TL;DR. This ingredient is used as a leave-on skin-care active, mainly for tone unevenness, blemish-prone skin, visible redness, and texture refinement. At 10%, it sits in the common cosmetic active range rather than a simple pH adjuster role.

What does 10% Azelaic Acid do in a cosmetic formula?

This ingredient is used as a leave-on skin-care active, mainly for tone unevenness, blemish-prone skin, visible redness, and texture refinement. At 10%, it sits in the common cosmetic active range rather than a simple pH adjuster role.

Is 10% Azelaic Acid clean?

It has a strong clean-standard profile with no common restricted-list flag. The main caveat is tolerance, since a 10% level can cause tingling, dryness, or temporary redness on reactive skin.

Is 10% Azelaic Acid sustainable?

This material is commonly made from plant-derived fatty acids through oxidative processing, though sourcing can vary by supplier. It is biodegradable and is not known for persistence or bioaccumulation concerns.

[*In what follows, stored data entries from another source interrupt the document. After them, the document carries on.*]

(** [_parse_sqlmap_output(lines, result)] of a runner whose [command]
    is [command]: the dictionary [result] as the call leaves it. *)
Definition _parse_sqlmap_output (command : list string)
    (lines : list string) (result : Result) : option Result :=
  st ← parse_lines (start result) lines;
  let result := set_parsed (found st) (collected st) (res st) in
  let result :=
    if String.eqb (target result) "Unknown" && negb (bool_decide (command = []))
    then match target_from_command command command with
         | Some t => set_target t result
         | None => result
         end
    else result in
  Some (set_summary (final_summary result (found st)) result).

(** The dictionary with which [_parse_results] starts, for a runner
    with the given [output_lines], at the time of day [now]. *)
Definition initial_result (now : string) (output_lines : list string)
  : Result :=
  {| status := "completed"; target := "Unknown"; dbms := "Unknown";
     vulnerable := false; vulnerabilities := [];
     database_info := {| info := ∅; databases := None |};
     summary := "Scan completed successfully";
     raw_output := Py.join (String "010" "") output_lines;
     timestamp := now |}.

(** [_parse_results()] of a runner with the given [command] and
    [output_lines]. *)
Definition _parse_results (now : string) (command output_lines : list string)
  : option Result :=
  let result := initial_result now output_lines in
  _parse_sqlmap_output command output_lines result.

(** *** [run] and [stop] *)

(** The exceptions that a call on the process can raise: the time-out of
    [wait], another instance of [Exception], and one that is no
    [Exception], such as [KeyboardInterrupt]. *)
Inductive raised :=
  | TimeoutExpired
  | OtherException
  | NotAnException.

(** The calls that [stop] can make, in the words of the source;
    [print_error] is the [print] of its last handler. *)
Inductive call :=
  | terminate
  | wait (timeout : Z)
  | kill
  | print_error.

Global Instance call_eq_dec : EqDecision call.
Proof. solve_decision. Defined.

(** The child process as [stop] meets it: what [poll()] returns ([None]
    while it runs), and whether a call returns or raises. *)
Record Process := {
  poll : option Z;
  outcome : call → option raised;
}.

(** A piece of [stop]: the calls it made, and how it ended. *)
Definition action : Type := list call * option raised.

Definition perform (process : Process) (c : call) : action :=
  ([c], outcome process c).

(** [first; second] *)
Definition and_then (first second : action) : action :=
  match first with
  | (calls, None) => (calls ++ fst second, snd second)
  | (calls, Some e) => (calls, Some e)
  end.

(** [try: body] with its [except] clauses: [handler e] is the clause
    that catches [e], when there is one. *)
Definition try_except (body : action) (handler : raised → option action)
  : action :=
  match body with
  | (calls, None) => (calls, None)
  | (calls, Some e) =>
      match handler e with
      | Some h => (calls ++ fst h, snd h)
      | None => (calls, Some e)
      end
  end.

(** [stop()], for the [self.process] given; [self.running] is false
    afterwards in any case. *)
Definition stop (process : option Process) : action :=
  match process with
  | Some process =>
      match poll process with
      | None =>
          try_except
            (and_then (perform process terminate) (perform process (wait 5)))
            (λ e,
               match e with
               | TimeoutExpired =>
                   Some (try_except
                           (and_then (perform process kill)
                                     (perform process (wait 2)))
                           (λ _, Some ([], None)))
               | OtherException => Some (perform process print_error)
               | NotAnException => None
               end)
      | Some _ => ([], None)
      end
  | None => ([], None)
  end.



(** What [run] emits. *)
Inductive signal :=
  | output_received (line : string)
  | scan_completed (result : Result)
  | scan_failed (message : string).

(** What ends a call of [run] early: an instance of [Exception], with
    the text that [str] makes of it, or something that is no [Exception],
    such as [KeyboardInterrupt], which the handler of [run] does not
    catch. *)
Inductive failure :=
  | exception (message : string)
  | base_exception.

(** A call that returns a value or raises. *)
Inductive attempt (A : Type) :=
  | gives (a : A)
  | fails (e : failure).
Arguments gives {A} a.
Arguments fails {A} e.

(** What the child process did during one [run]: why [Popen] raised, if
    it did; what the [readline()] calls of the loop returned; why the
    loop ended in a [readline()] that raised, if it did; what [read()]
    did after the loop, when the process was still running then; and
    what [wait()] did. *)
Record Transcript := {
  spawn_error : option failure;
  reads : list string;
  readline_error : option failure;
  remaining_output : option (attempt string);
  wait_result : attempt Z;
}.

(** The lines that the reading loop keeps. *)
Fixpoint streamed (reads : list string) : list string :=
  match reads with
  | [] => []
  | line :: reads' =>
      if Shlex.nonempty line
      then Py.rstrip_with Py.isspace line :: streamed reads'
      else streamed reads'
  end.

(** The lines kept of the output that was left. *)
Fixpoint drained (remaining_lines : list string) : list string :=
  match remaining_lines with
  | [] => []
  | line :: lines' =>
      if Shlex.nonempty (Py.strip line)
      then Py.strip line :: drained lines'
      else drained lines'
  end.

(** The lines that the part after the loop keeps. *)
Definition left_over (t : Transcript) : list string :=
  match remaining_output t with
  | Some (gives remaining) =>
      if Shlex.nonempty remaining
      then drained (Py.split remaining (String "010" ""))
      else []
  | _ => []
  end.

(** [self.output_lines] of a process that started, when [run] ends. *)
Definition output_lines (t : Transcript) : list string :=
  streamed (reads t) ++
  match readline_error t with
  | None => left_over t
  | Some _ => []
  end.

(** The handler [except Exception as e] of [run]: what is no
    [Exception] passes through it and no signal follows. *)
Definition reported (e : failure) : list signal :=
  match e with
  | exception message => [scan_failed message]
  | base_exception => []
  end.

(** [run()], at the time of day [now]: the signals, in order. *)
Definition run (now : string) (command : list string) (t : Transcript)
  : list signal :=
  match spawn_error t with
  | Some e => reported e
  | None =>
      (output_received <$> streamed (reads t)) ++
      match readline_error t with
      | Some e => reported e
      | None =>
          match remaining_output t with
          | Some (fails e) => reported e
          | _ =>
              (output_received <$> left_over t) ++
              match wait_result t with
              | fails e => reported e
              | gives return_code =>
                  if return_code =? 0 then
                    match _parse_results now command (output_lines t) with
                    | Some result => [scan_completed result]
                    | None => [scan_failed "list index out of range"]
                    end
                  else
                    [scan_failed
                       ("Process exited with code " +:+ Py.str_int return_code)]
              end
          end
      end
  end.

End SubprocessRunner.

(** ** The client of the REST interface, in the same file *)

Module RestApiClient.

(** One entry of [self.tasks]. *)
Record task := {
  target : CommandBuilder.Target;
  options : CommandBuilder.Options;
  command : list string;
  status : string;
}.

(** What a request comes to: an exception, or a response with its
    status code and, for [/task/new], the ['taskid'] of its body when
    the body has one. *)
Inductive reply :=
  | no_reply
  | response (status_code : Z) (taskid : option string).

Inductive signal :=
  | task_created (task_id : string)
  | task_started (task_id : string).

Definition with_status (v : string) (t : task) : task :=
  {| target := target t; options := options t; command := command t;
     status := v |}.

(** Each method gives what it returns, [self.tasks] as it leaves it, and
    the signals it emits. *)
Definition create_task (sys : CommandBuilder.Sys) (host : CommandBuilder.Host)
    (post : reply) (tasks : gmap string task)
    (target : CommandBuilder.Target) (options : CommandBuilder.Options)
  : option string * gmap string task * list signal :=
  let builder := CommandBuilder.__init__ sys host in
  let command := CommandBuilder.build_command sys builder target options in
  match post with
  | response status_code taskid =>
      if status_code =? 200 then
        match taskid with
        | Some task_id =>
            (Some task_id,
             <[task_id := {| target := target; options := options;
                             command := command; status := "created" |}]> tasks,
             [task_created task_id])
        | None => (* KeyError, caught *) (None, tasks, [])
        end
      else (None, tasks, [])
  | no_reply => (None, tasks, [])
  end.

Definition start_task (post : reply) (tasks : gmap string task)
    (task_id : string) : bool * gmap string task * list signal :=
  match tasks !! task_id with
  | None => (false, tasks, [])
  | Some t =>
      match post with
      | response status_code _ =>
          if status_code =? 200 then
            (true, <[task_id := with_status "running" t]> tasks,
             [task_started task_id])
          else (false, tasks, [])
      | no_reply => (false, tasks, [])
      end
  end.

Definition stop_task (post : reply) (tasks : gmap string task)
    (task_id : string) : bool * gmap string task :=
  match post with
  | response status_code _ =>
      if status_code =? 200 then
        (true,
         match tasks !! task_id with
         | Some t => <[task_id := with_status "stopped" t]> tasks
         | None => tasks
         end)
      else (false, tasks)
  | no_reply => (false, tasks)
  end.
Lemma tuple_ltb_asym (a b : list Z) :
  tuple_ltb a b = true -> tuple_ltb b a = false.
Proof.
  revert b. induction a as [| x a IH]; intros [| y b]; cbn; try reflexivity;
    try discriminate.
  intros Hlt. apply orb_true_iff in Hlt as [Hlt | Hlt].
  - apply Z.ltb_lt in Hlt.
    rewrite (proj2 (Z.ltb_ge y x)) by lia.
    rewrite (proj2 (Z.eqb_neq y x)) by lia. reflexivity.
  - apply andb_true_iff in Hlt as [Heq Hlt]. apply Z.eqb_eq in Heq. subst y.
    rewrite Z.ltb_irrefl, Z.eqb_refl, (IH b Hlt). reflexivity.
Qed.

(** [a >= b >= c] gives [a >= c], for tuples of one length. *)
Lemma tuple_not_ltb_trans (a b c : list Z) :
  List.length a = List.length b -> List.length b = List.length c ->
  tuple_ltb a b = false -> tuple_ltb b c = false -> tuple_ltb a c = false.
Proof.
  revert b c. induction a as [| x a IH]; intros [| y b] [| z c]; cbn;
    try discriminate; try reflexivity.
  intros [= Hab] [= Hbc] H1 H2.
  apply orb_false_iff in H1 as [Hxy H1], H2 as [Hyz H2].
  apply Z.ltb_ge in Hxy, Hyz. apply andb_false_iff in H1, H2.
  apply orb_false_iff. split; [apply Z.ltb_ge; lia |].
  apply andb_false_iff.
  destruct (Z.eq_dec x z) as [-> | Hne]; [right | left; apply Z.eqb_neq; exact Hne].
  assert (y = z) by lia. subst y.
  destruct H1 as [H1 | H1]; [apply Z.eqb_neq in H1; contradiction |].
  destruct H2 as [H2 | H2]; [apply Z.eqb_neq in H2; contradiction |].
  eapply IH; eassumption.
Qed.
Lemma run_assigns_returncode_and_real_duration_only_witness :
  match final (demo_go rebooting_guests false [local_guest] 6 start) with
  | Some w' =>
      exists rc real,
        tests w' !! 1
        = Some (mkTest "/tests/basic" "beakerlib" "./runtest.sh" "/tests/basic" "1h"
                       2%positive rc real)
  | None => False
  end.
Proof.
  pose proof rebooting_run_returns as Hend.
  destruct (demo_go rebooting_guests false [local_guest] 6 start)
    as [[] w'|e w'|] eqn:Hgo; [|discriminate..].
  assert (final (demo_go rebooting_guests false [local_guest] 6 start) = Some w')
    as Hfin by (by rewrite Hgo).
  simpl.
  destruct (run_assigns_returncode_and_real_duration_only DemoResult
              demo_check_shell demo_check_beakerlib
              "/var/tmp/tmt/run-001/plan/discover" "output.txt" 124
              demo_seconds false 0 nat length demo_duration id demo_data_directory
              rebooting_guests false [local_guest] 6 start w' Hfin) as [_ H].
  exact (H 1 basic eq_refl).
Defined.


Lemma stubborn_guests_always_request guest :
  always_requests_reboot 124 stubborn_guests guest.
Proof.
  intros h command kwargs. exists (Some "Requesting reboot: 0"), 0%Z, "".
  split; [reflexivity|]. exists "", "0"%char, "". split; reflexivity.
Qed.

Lemma stubborn_guests_keep_outputs guest :
  pull_keeps_outputs "output.txt" demo_data_directory stubborn_guests guest.
Proof. intros h source pulled n [= <-]. apply lookup_empty. Qed.

Lemma smoke_has_a_duration t :
  t ∈ tests start_smoke -> is_Some (demo_seconds (duration t)).
Proof.
  intros Ht. apply elem_of_cons in Ht as [->|Ht]; [by eexists|].
  by apply elem_of_nil in Ht.
Qed.
(** The loop of [main] over entries with string addresses. *)
Lemma print_entries (adlist : list AdlistEntry) (w : world) :
  Forall string_address adlist →
  for_each adlist (λ addlist_entry,
    print ("Name: " +:+ format (adlist_comment addlist_entry));;
    url ← lift (replace_method (address addlist_entry) escaped_slash slash);
    print ("URL: " +:+ url);;
    print (LF +:+ LF)) w
  = (Ok (), printed w (unlines (adlist ≫= entry_lines))).
Proof.
  intros Hall. revert w.
  induction Hall as [|e adlist [s Hs] _ IH]; intros w.
  - cbn. unfold printed. rewrite append_nil_r. by destruct w.
  - cbn [for_each]. unfold mbind at 1, M_bind at 1.
    unfold mbind at 1, M_bind at 1. rewrite print_printed.
    unfold mbind at 1, M_bind at 1. rewrite Hs. cbn [replace_method lift].
    unfold mbind at 1, M_bind at 1. rewrite print_printed.
    rewrite print_printed. rewrite IH, !printed_printed. do 2 f_equal.
    change ((e :: adlist) ≫= entry_lines)
      with (entry_lines e ++ (adlist ≫= entry_lines)).
    rewrite unlines_app. unfold entry_lines. rewrite Hs.
    rewrite !unlines_cons, unlines_nil.
    by rewrite !append_assoc, ?append_nil_l, ?append_nil_r.
Qed.

(** *** Line feeds inside comments and domains *)

Lemma length_lines_pos (s : string) : 1 ≤ length (lines s).
Proof.
  pose proof (lines_nonempty s). destruct (lines s); [done|cbn; lia].
Qed.

Lemma length_lines_LF (s : string) :
  contains LF s = true → 2 ≤ length (lines s).
Proof.
  induction s as [|c s IH]; [done|].
  rewrite contains_cons, prefix_LF. cbn [lines].
  destruct (Ascii.eqb c "010").
  - intros _. pose proof (length_lines_pos s). cbn [length]. lia.
  - rewrite orb_false_l. intros Hs. specialize (IH Hs).
    destruct (lines s); cbn [length] in *; lia.
Qed.

Lemma length_bind_lines (ls : list string) :
  length ls ≤ length (ls ≫= lines) ∧
  (length (ls ≫= lines) = length ls
   ↔ Forall (λ l, contains LF l = false) ls).
Proof.
  induction ls as [|l ls [IHle IHeq]].
  - split; [done|]. split; [constructor|done].
  - change ((l :: ls) ≫= lines) with (lines l ++ (ls ≫= lines)).
    rewrite length_app, Forall_cons. cbn [length].
    pose proof (length_lines_pos l) as Hpos.
    split; [lia|]. rewrite <- IHeq.
    destruct (contains LF l) eqn:Hl.
    + apply length_lines_LF in Hl. split; [lia|]. by intros [? _].
    + rewrite (lines_single l Hl). cbn [length]. split; [|lia].
      intros Heq. split; [done|lia].
Qed.

Lemma rule_lines_free (opening closing : string) (e : DomainEntry) :
  contains LF opening = false →
  contains LF closing = false →
  Forall (λ l, contains LF l = false) (rule_lines opening closing e)
  ↔ single_line e.
Proof.
  intros Ho Hc. unfold rule_lines, single_line.
  rewrite !Forall_cons, !contains_LF_app, Ho, Hc, orb_false_r.
  cbn [orb]. split; [by intros (? & ? & _)|].
  intros [? ?]. split_and!; [done..|constructor].
Qed.

Lemma rule_lines_bind_free (opening closing : string)
    (entries : list DomainEntry) :
  contains LF opening = false →
  contains LF closing = false →
  Forall (λ l, contains LF l = false) (entries ≫= rule_lines opening closing)
  ↔ Forall single_line entries.
Proof.
  intros Ho Hc. rewrite Forall_bind.
  apply Forall_proper; [|done].
  intros e. by apply rule_lines_free.
Qed.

Is 10% Azelaic Acid COSMOS-approved?

It can fit COSMOS-natural alignment when made from accepted feedstocks and processing routes, but supplier documentation matters. From a Green Chemistry perspective, it scores well when derived from renewable fatty acids and formulated without high-solvent processing burdens.

How does 10% Azelaic Acid work chemically?

The molecule is a saturated nine-carbon dicarboxylic acid, which gives it low oil solubility and limited water solubility, so suspension, micronization, or solubilizing systems often determine product feel and delivery. Leave-on formulas commonly use 5% to 10% in cosmetics, with best stability in mildly acidic to near-neutral systems and typical pairing with humectants, barrier-supporting lipids, and soothing agents for tolerance.